François Boucher (1703-1770) fue una figura clave del arte francés del siglo XVIII, reconocido como uno de los pintores más celebrados de la época rococó. Su obra encarna la elegancia, sensualidad y espíritu lúdico que definieron este influyente estilo.
Nacido el 29 de septiembre de 1703 en París, Francia, el viaje artístico de François Boucher comenzó bajo la tutela de su padre, Jean Boucher, también pintor. A los diecisiete años, llamó la atención de François Lemoyne, lo que llevó a un breve pero impactante aprendizaje. Perfeccionó aún más sus habilidades con el grabador Jean-François Cars antes de lograr un hito significativo: ganar el prestigioso Grand Prix de Rome en 1720.
El tiempo de Boucher en Italia, tras su victoria en el Grand Prix, demostró ser formativo. Al regresar a Francia, fue admitido en la Académie Royale de Peinture et de Sculpture en 1731. Su *morceau de réception*, “Rinaldo y Armida” (1734), estableció inmediatamente su dominio del estilo rococó. Este período vio emerger plenamente su voz artística, caracterizada por pinceladas delicadas, paletas pastel y un énfasis en temas mitológicos y pastorales.
La obra de Boucher es notablemente diversa, abarcando mitología, retratos, escenas de género y artes decorativas. Algunas de sus obras más celebradas incluyen:
Los temas recurrentes en la obra de Boucher incluyen el amor, la belleza, el ocio y el mundo idealizado de la mitología. Sus pinturas a menudo evocan un sentido de erotismo lúdico y elegancia refinada.

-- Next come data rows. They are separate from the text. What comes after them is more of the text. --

Definition chat_after (events : list StreamEvent) : chatSink := foldl (fun s event => (chat_event event s).2) new_chat events.

Definition chat_sink : Emitter.Sink := fun before event => (chat_event event (chat_after before)).1.

(** The end of [chatStream]: the frames of the stream, or the HTTP error. *)
Definition chat_stream (events : list StreamEvent) (result : Settle.Result) : list ChatFrame + PublicError :=
  let s := chat_after events in
  if negb (chat_opened s) then inr (failureOf result requestID)
  else
    match Settle.Failure result, Settle.Report result with
    | None, Some report =>
        let last := chunk s no_delta (Some (finishOr (finish (chat_folded s)))) (Some (chatUsageOf (Units report))) in
        match send_frame last s with
        | (Some _, s) => inl (chat_frames s).*1
        | (None, s) => inl ((chat_frames s).*1 ++ [DoneFrame])
        end
    | _, _ => inl ((chat_frames s).*1 ++ [ErrorFrame (failureOf result requestID)])
    end.

End ChatStream.

(** [chatErrorOf], the type of the error body. *)
Definition chatErrorType (failure : PublicError) : string :=
  if pub_Code failure =s CodeAuthenticationFailed then "authentication_error"
  else if (pub_Code failure =s CodeRateLimited) || (pub_Code failure =s "quota_exceeded") then "rate_limit_error"
  else if pub_Retryable failure || (500 <=? HTTPStatus (pub_Code failure))%Z then "api_error"
  else if (HTTPStatus (pub_Code failure) =? 403)%Z || (HTTPStatus (pub_Code failure) =? 402)%Z then "permission_error"
  else "invalid_request_error".

(** ** The grammar of a public stream *)

Definition public_sequence (frame : PublicEvent) : Z :=
  match frame with
  | ResponseStreamStartEvent _ n _ _ _ | ResponseStreamUsageEvent _ n _ _ | ResponseStreamErrorEvent _ n _ => n
  | Copied event => Sequence event
  end.

Definition public_requestID (frame : PublicEvent) : string :=
  match frame with
  | ResponseStreamStartEvent id _ _ _ _ | ResponseStreamUsageEvent id _ _ _ | ResponseStreamErrorEvent id _ _ => id
  | Copied event => Emitter.EventRequestID event
  end.

(** One start, then output and usage, then at most one terminal frame. *)
Definition public_step (p : Emitter.phase) (frame : PublicEvent) : option Emitter.phase :=
  match p, frame with
  | Emitter.Opening, ResponseStreamStartEvent _ _ _ _ _ => Some Emitter.Streaming
  | Emitter.Streaming, ResponseStreamUsageEvent _ _ _ _ => Some Emitter.Streaming
  | Emitter.Streaming, ResponseStreamErrorEvent _ _ _ => Some Emitter.Closed
  | Emitter.Streaming, Copied event =>
      match EventType event with
      | EventDelta | EventAudio | EventToolCall => Some Emitter.Streaming
      | EventDone => Some Emitter.Closed
      | _ => None
      end
  | _, _ => None
  end.

Definition public_phase (l : list PublicEvent) : option Emitter.phase :=
  foldl (fun p frame => p ≫= fun p => public_step p frame) (Some Emitter.Opening) l.

Lemma public_phase_snoc l frame : public_phase (l ++ [frame]) = public_phase l ≫= fun p => public_step p frame.
Proof. unfold public_phase. by rewrite foldl_snoc. Qed.

Section Grammar.
Variable requestID : string.
Variable open_error : option GoError.
Variable write : list PublicEvent -> PublicEvent -> option GoError.

#[local] Abbreviation feed := (sink_event requestID open_error write).
#[local] Abbreviation after := (sink_after requestID open_error write).

Lemma sink_after_snoc l event : after (l ++ [event]) = (feed event (after l)).2.
Proof. unfold sink_after. by rewrite foldl_snoc. Qed.

(** The sink beside the stream it was fed: nothing written while it is closed,
    and what is written numbered, of this request and in the grammar. *)
Record sink_ok (p : Emitter.phase) (s : streamSink) : Prop := {
  so_closed : opened s = false -> frames s = [] /\ (p = Emitter.Streaming -> open_error <> None);
  so_open : opened s = true -> p <> Emitter.Opening /\ public_phase (frames s).*1 = Some p;
  so_sequence : public_sequence <$> (frames s).*1 = seqZ 0 (sink_sequence s) /\ (0 <= sink_sequence s)%Z;
  so_request : Forall (fun frame => public_requestID frame = requestID) (frames s).*1;
}.

Lemma public_of_spec is_open event public n :
  public_of requestID is_open event = Some public ->
  public_sequence (public n) = n /\ public_requestID (public n) = requestID.
Proof. destruct event; cbn; try done; try (destruct is_open; [|done]); by intros [= <-]. Qed.

(** A frame's step is its event's. *)
Lemma public_of_step is_open p p' event public n :
  Emitter.phase_step p event = Some p' -> public_of requestID is_open event = Some public ->
  (is_open = true -> p = Emitter.Streaming) -> (is_open = false -> p = Emitter.Opening) ->
  public_step p (public n) = Some p'.
Proof.
  intros Hp Hq Ho Hc. destruct is_open; [rewrite (Ho eq_refl) in *|rewrite (Hc eq_refl) in *];
    destruct event; cbn in *; try done; by injection Hq as <-.
Qed.

Lemma sink_event_ok p p' event s :
  sink_ok p s -> Emitter.phase_step p event = Some p' -> sink_ok p' (feed event s).2.
Proof.
  intros [Hclosed Hopen [Hseq H0] Hreq] Hp. unfold sink_event.
  assert (Hstay : forall c, (opened s = true -> p' = p) -> (opened s = false -> p' = Emitter.Streaming -> open_error <> None) ->
    sink_ok p' (mkStreamSink (opened s) (sink_sequence s) c (frames s))).
  { intros c Hsame Hs. constructor; cbn; [|intros Ho|done|done].
    - intros Ho. split; [by apply Hclosed|by apply Hs].
    - by rewrite (Hsame Ho); apply Hopen. }
  assert (Hwas : opened s = true -> p = Emitter.Streaming).
  { intros Ho. destruct (Hopen Ho) as [Hne _]. destruct p; [done|done|]. by destruct event. }
  destruct (fold event (sink_collected s)) as [[err|] c] eqn:Ef; cbn [snd].
  { destruct event; try done. apply Hstay; [intros Ho; rewrite (Hwas Ho) in *; by injection Hp as <-|].
    intros Ho ->. destruct (Hclosed Ho) as [_ H]. apply H. by destruct p. }
  destruct (public_of requestID (opened s) event) as [public|] eqn:Eq; cbn [snd].
  2: { apply Hstay.
    - intros Ho. rewrite (Hwas Ho) in *. destruct event; cbn in *; try done. by rewrite Ho in Eq.
    - intros Ho ->. destruct (Hclosed Ho) as [_ H]. apply H. by destruct p, event. }
  destruct (if opened s then None else open_error) as [err|] eqn:Eo; cbn [snd].
  { destruct (opened s) eqn:Ho; [done|]. constructor; cbn; [|done|done|done]. intros _. split; [by apply Hclosed|].
    intros _. by rewrite Eo. }
  assert (Hfrom : opened s = false -> p = Emitter.Opening).
  { intros Ho. rewrite Ho in Eo. destruct (Hclosed Ho) as [_ H]. destruct p; [done| |by destruct event].
    exfalso. by apply H. }
  destruct (public_of_spec _ _ _ (sink_sequence s) Eq) as [Hn Hid].
  pose proof (public_of_step (opened s) p p' event public (sink_sequence s) Hp Eq Hwas Hfrom) as Hstep.
  constructor; cbn; [done| | |].
  - intros _. split; [intros ->; by destruct p, (public (sink_sequence s)) as [| | |[]]|]. rewrite fmap_app. cbn [fmap list_fmap fst]. rewrite public_phase_snoc.
    assert (public_phase (frames s).*1 = Some p) as ->.
    { destruct (opened s) eqn:Ho; [by apply Hopen|]. destruct (Hclosed eq_refl) as [-> _]. by rewrite Hfrom. }
    exact Hstep.
  - rewrite !fmap_app, Hseq. cbn [fmap list_fmap fst]. rewrite Hn. split; [|lia].
    rewrite (seqZ_app 0 (sink_sequence s) 1) by lia. f_equal.
  - rewrite fmap_app. apply Forall_app. split; [done|]. by repeat constructor.
Qed.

La influencia de Boucher se extendió más allá de la pintura. Diseñó trajes y escenografías para el teatro, creó tapices para los talleres de Beauvais y colaboró con la Gobelins Manufactory. Su nombramiento como *Premier Peintre du Roi* en 1765 consolidó su estatus como el artista líder del rococó francés.
Si bien más tarde los críticos cuestionaron la superficialidad percibida del arte rococó, el impacto de Boucher en las generaciones posteriores es innegable. Influyó a artistas como Jean-Honoré Fragonard y contribuyó significativamente al desarrollo del Neoclasicismo a través de sus estudiantes.
La obra de François Boucher proporciona una valiosa ventana a los gustos y valores de la sociedad francesa del siglo XVIII. Sus pinturas reflejan la cultura aristocrática de la época, caracterizada por el lujo, el refinamiento y la búsqueda del placer. Sigue siendo una figura significativa en la historia del arte, celebrado por su habilidad técnica, innovación artística y contribución perdurable al estilo rococó.